А героям Павлова, напротив, больно жить. Героям Павлова больно думать. В его прозе «у человека ничего, кроме жизни, нет…» И это написано сейчас, на излете XX века, когда именно жажда обладания всем не различает старика и юношу. Так и хочется сказать: всем, кроме жизни. Писатель уловил вечную нашу правду о жизни, ее последнюю трагическую глубину — русское понимание как малой идеальности реальной жизни, так и аскетической неизбежности реальной смерти. Капитан Хабаров в «Казенной сказке» служил добротно, совестливо, да не нажил ничего, кроме «понятия», что есть у них в роте только «одно лихо на всех». Потому и не увертывался от своей доли. Павловская большая «армейская тема» писалась совсем ни как социальная (социальные проблемы «разлагающейся армии», «дедовщины» и так далее были ловко описаны журналистами и комсомольцами), не могла она писаться и как героическая. Она у него именно страдательная, о человеке казенном. У него «армейское пространство» прежде всего пространство трагедийное, но только это и делает его значимым — со-ценностным и сo-измеримым со всякой иной «обширной жизнью». Жизнью народной. Не случайно прозаик говорит, что время повести «безвестное», хотя легко уловить, что перед нами «расцвет» и исход застойных лет. Он пишет о другой жизни, той, что «не перетекает по годам и годами не сотрясается. Время тут не приносит легких, быстрых перемен, а потому живут вовсе без него, разумея попросту, что всему свой черед. Что замешивается, про то узнают через века». Отказавшись от всякого современного интереса в «армейской теме», Павлов написал, по сути, сочинение типическое. В забытом Богом Карабасе «будни дышали кислыми щами и текли долго, тягостно, наплывая будто из глубокой старины» (не так ли можно сказать о тысячах российских провинциальных мест?). И место это, в котором отродясь не было ни домов, ни церквей, ни учреждений вырастает в символ нашей жизни — крайне скудной и внешне стесненной. Но не этой ли строгой жизнью жили и живут все те, у кого и занятия-то извечные, всегдашние: служить да работать в поте лица своего; у кого пайка — казенная и казенная пенсия, когда остается только один выбор, как у капитана Хабарова: «Поворачивать некуда, надо терпеть».

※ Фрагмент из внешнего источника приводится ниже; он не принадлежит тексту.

(* ===== verification/ExecPolicy.v ===== *)
(** The tool that runs commands, up to their start: how a command is checked
    (tools/exec/policy.py, hints.py and workspace.py), and the handler of [exec.run]
    (handlers.py, sessions.py, schemas.py).

    Debug events are not modelled.  The shell family and the directories that exist
    are parameters of the checks. *)

From S2P Require Import Prelude PyValue PyText CommandParser ToolPolicy.
From Stdlib Require Import Ascii.

(** ** Hints *)

Definition _UNSUPPORTED_REDIRECTION_HINT_TOOL : string :=
  "file.list_dir".
Definition _UNSUPPORTED_REDIRECTION_HINT_FIX : string :=
  "Redirections are not supported. For workspace inspection, use file.list_dir and file.read instead of"
    +:+ " shell chains. For command output, run the command directly; stdout and stderr previews are captured"
    +:+ " separately.".
Definition _UNSUPPORTED_COMMAND_OUTPUT_REDIRECTION_HINT_TOOL : string :=
  "exec.run".
Definition _UNSUPPORTED_COMMAND_OUTPUT_REDIRECTION_HINT_FIX : string :=
  "Redirections, pipes, and shell output truncation are not supported. Run the verification command dir"
    +:+ "ectly; stdout and stderr previews are captured separately.".
Definition _PYTEST_EXECUTABLE_HINT_TOOL : string :=
  "exec.run".
Definition _PYTEST_EXECUTABLE_HINT_FIX : string :=
  "Bare `pytest` is not allowlisted. Run pytest through the allowed Python module form instead: `python"
    +:+ " -m pytest -q tests`. Do not use pipes, redirections, shell chaining, or output truncation.".
Definition _PACKAGE_INSTALL_HINT_TOOL : string :=
  "exec.run".
Definition _PACKAGE_INSTALL_HINT_FIX : string :=
  "Package-manager install commands are not allowlisted for this execution surface. Do not install the "
    +:+ "project just to verify local changes. If the task requires Python test verification, run the allowed"
    +:+ " direct command `python -m pytest -q tests` from the workspace instead.".
Definition _DISCOVERY_HINT_TOOL : string :=
  "exec.run".
Definition _DISCOVERY_HINT_FIX : string :=
  "Run toolchain discovery as a direct command such as `command -v nasm`, then run a separate direct ve"
    +:+ "rsion check such as `nasm --version` if the tool exists. Do not use pipes, redirections, or shell ch"
    +:+ "aining.".
Definition READ_ONLY_DISCOVERY_HINTS : list (string * (string * string)) :=
  [("find", ("file.find",
     "If you are enumerating files in the workspace, use file.find or file.list_dir(recursive=True) instea"
     +:+ "d of shelling out to find; both stay inside the workspace sandbox and return structured results."));
   ("ls", ("file.list_dir",
     "If you are listing directory contents, use file.list_dir instead of shelling out to ls; file.list_di"
     +:+ "r returns structured entries and supports recursive listing."));
   ("cat", ("file.read",
     "If you are reading a file, use file.read instead of shelling out to cat; file.read returns structure"
     +:+ "d content with encoding handling."));
   ("head", ("file.read",
     "If you are reading the first lines of a file, use file.read with the appropriate range arguments ins"
     +:+ "tead of shelling out to head."));
   ("tail", ("file.read",
     "If you are reading the last lines of a file, use file.read with the appropriate range arguments inst"
     +:+ "ead of shelling out to tail."));
   ("grep", ("file.search",
     "If you are searching for a pattern across files, use file.search instead of shelling out to grep; fi"
     +:+ "le.search returns structured matches with file path and line context."));
   ("curl", ("web.fetch",
     "If you are fetching web content, use web.fetch for a known URL or web.search when you need to discov"
     +:+ "er sources. Do not shell out to curl; the web tools provide the bounded network surface."));
   ("wget", ("web.fetch",
     "If you are fetching web content, use web.fetch for a known URL or web.search when you need to discov"
     +:+ "er sources. Do not shell out to wget; the web tools provide the bounded network surface."))].

(** [details.setdefault] of a suggested tool and fix *)
Definition suggest (tool fix_ : string) (d : dict) : dict :=
  dsetdefault (dsetdefault d "suggested_tool" (PStr tool)) "suggested_fix" (PStr fix_).
Definition _attach_parse_error_hint (details : dict) (code : string) : dict :=
  if String.eqb (py_strip code) "unsupported_redirection" then
    let command := py_lower (str_or_blank (dget_none details "command")) in
    if py_contains command "pytest" || py_contains command "python -m"
    then suggest _UNSUPPORTED_COMMAND_OUTPUT_REDIRECTION_HINT_TOOL _UNSUPPORTED_COMMAND_OUTPUT_REDIRECTION_HINT_FIX details
    else suggest _UNSUPPORTED_REDIRECTION_HINT_TOOL _UNSUPPORTED_REDIRECTION_HINT_FIX details
  else details.
Definition _attach_executable_denial_hint (details : dict) (executable : string) : dict :=
  let normalized := py_lower (py_strip executable) in
  let d := if String.eqb normalized "pytest" then suggest _PYTEST_EXECUTABLE_HINT_TOOL _PYTEST_EXECUTABLE_HINT_FIX details
           else details in
  let d := if str_in normalized ["pip"; "pip3"] then suggest _PACKAGE_INSTALL_HINT_TOOL _PACKAGE_INSTALL_HINT_FIX d else d in
  if str_in normalized ["command"; "which"] then suggest _DISCOVERY_HINT_TOOL _DISCOVERY_HINT_FIX d else d.
Definition is_discovery_segment (segment : CommandSegment) : bool :=
  match map py_strip (cs_argv segment) with
  | [] => false
  | a :: rest => str_in a ["command"; "which"] || strs_eq rest ["--version"]
  end.
Definition _discovery_chain_detected (parsed : ParseResult) : bool :=
  negb (bool_decide (pr_operators parsed = [])) && existsb is_discovery_segment (pr_segments parsed).
Definition position_val (p : option nat) : pyval := match p with Some n => PInt (Z.of_nat n) | None => PNone end.
Definition _attach_discovery_chain_hint (command : string) : dict :=
  [("command", PStr command); ("parse_error_code", PStr "unsupported_chain"); ("parse_error_position", PNone);
   ("suggested_tool", PStr _DISCOVERY_HINT_TOOL); ("suggested_fix", PStr _DISCOVERY_HINT_FIX)].
Definition parse_error_details (command : string) (e : CommandParseError) : dict :=
  _attach_parse_error_hint
    [("command", PStr command); ("parse_error_code", PStr (pe_code e)); ("parse_error_position", position_val (pe_position e))]
    (pe_code e).
Definition unsupported_shell_details (command : string) (family : ShellFamily) : dict :=
  [("command", PStr command); ("shell_family", PStr (shell_value family)); ("parse_error_code", PStr "unsupported_shell");
   ("parse_error_position", PNone)].

(** ** Settings *)

Definition EXEC_SAFE_BINS_DEFAULT : list string :=
  ["awk"; "cat"; "cut"; "grep"; "head"; "sed"; "sort"; "tail"; "tr"; "uniq"; "wc"; "whoami"].
Definition EXEC_SAFE_BIN_TRUSTED_DIRS_DEFAULT : list string :=
  ["/bin"; "/usr/bin"; "/usr/local/bin"; "/usr/lib/cargo/bin/coreutils"].
Definition EXEC_DENY_HOST_ENV_PREFIXES : list string := ["LD_"; "DYLD_"].
Definition _normalize_bool_env (value : string) : bool := str_in (py_lower (py_strip value)) ["1"; "true"; "yes"; "on"].
Definition _env_value (ctx : RuntimeContext) (key def : string) : string :=
  str_or_blank (default (PStr def) (dget (ctx_env ctx) key)).
Definition _host_execution_enabled (ctx : RuntimeContext) : TR bool :=
  enabled ← exec_host_enabled (ctx_raw ctx);
  Ok (enabled || _normalize_bool_env (_env_value ctx "OPENMINION_TOOL_EXEC_ENABLE_HOST_EXEC" "0")).
Definition _sanitize_command (command : string) : string :=
  let normalized := py_strip command in
  if (String.length normalized <=? 240)%nat then normalized
  else String.substring 0 240 normalized +:+ "...[truncated]".
(** [None] when the variables may be set. *)
Fixpoint host_env_error (env : list (string * string)) : option string :=
  match env with
  | [] => None
  | (key, _) :: rest =>
      let key := py_upper key in
      if String.eqb key "PATH" then Some "host execution rejects env override PATH"
      else if existsb (py_startswith key) EXEC_DENY_HOST_ENV_PREFIXES
      then Some "host execution rejects dynamic loader env overrides (LD_*/DYLD_*)"
      else host_env_error rest
  end.
Definition _env_overrides_for_mode (host : string) (env : list (string * string)) : option string :=
  if String.eqb host "sandbox" then None else host_env_error env.
(** [re.split] at colons and commas *)
Definition split_colon_comma (s : string) : list string := split_char ":" s ≫= split_char ",".
Definition split_comma_tokens (s : string) : list string := List.filter truthy (map py_strip (split_char "," s)).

Повесть «Казенная сказка» — это совсем отдельный мир, обделенный мир, в который события, «преображающие жизнь» не дохаживали, а газеты все доходили прошлогодние. Тут и неважно совсем какова их «прошлогодность», — просто в пространстве ротной жизни на Карабасе никакая газетная злободневность и актуальность невозможна и не нужна. Газеты тут читают не для того, чтобы новости да сплетни узнавать, но чтобы потосковать, «жалея позабыть» о другой, нездешней жизни. Словно есть где-то вольная и сытная жизнь, словно живут где-то все сплошь красивые и здоровые люди. Радостные… Газеты «выдавливали у ротных слезу». Газеты вновь поднимали с самого донышка души притихшую было тоску, как например, у капитана Хабарова. Его большая, неизбывная тоска — «чтобы всем была от его жизни польза».
«Казенная сказка» — произведение в творчестве писателя центральное, вобравшее в себя все то, что позже — в «Степной книге», в «Соборных рассказах», в «Деле Матюшина» — будет прописано в деталях. Словно в «Сказке» той вся художественная сила писателя явила себя в самом насыщенном, настоянном виде. Образ самого капитана Ивана Яковлевича Хабарова, такой живой и теплый, безусловно, принадлежит к образам классическим, потому как в его индивидуальности столько общего, что мы такими вот героями всегда и меряем свою национальную жизнь — как пушкинским комендантом крепости Иваном Кузмичем Мироновым, как толстовским Платоном Каратаевым, как солженицынским Иваном Денисовичем, беловским Иваном Африкановичем, распутинской Марией. Яркость их натуры тончайшим образом запечатлевается и в особой их «безликости», «всеобщности» — так в церкви миропомазание налагает особую печать на все без исключения лица. Так «солдатские черты делали его (капитана — К.К.) безликим, сравнимым разве что с миллионом ему подобных служак. Однако этот миллион образовывал гущу народа, в которой исчезает всякий отдельный человек». Хабаров от простых людей родился и «назван был как проще», и замешался он в гуще народной «будто комком». Да и солдаты (как, впрочем, и охраняемые ими зэки) были для капитана простыми душами. И за это право говорить в своем творчестве о простых душах Олег Павлов должен сегодня бороться.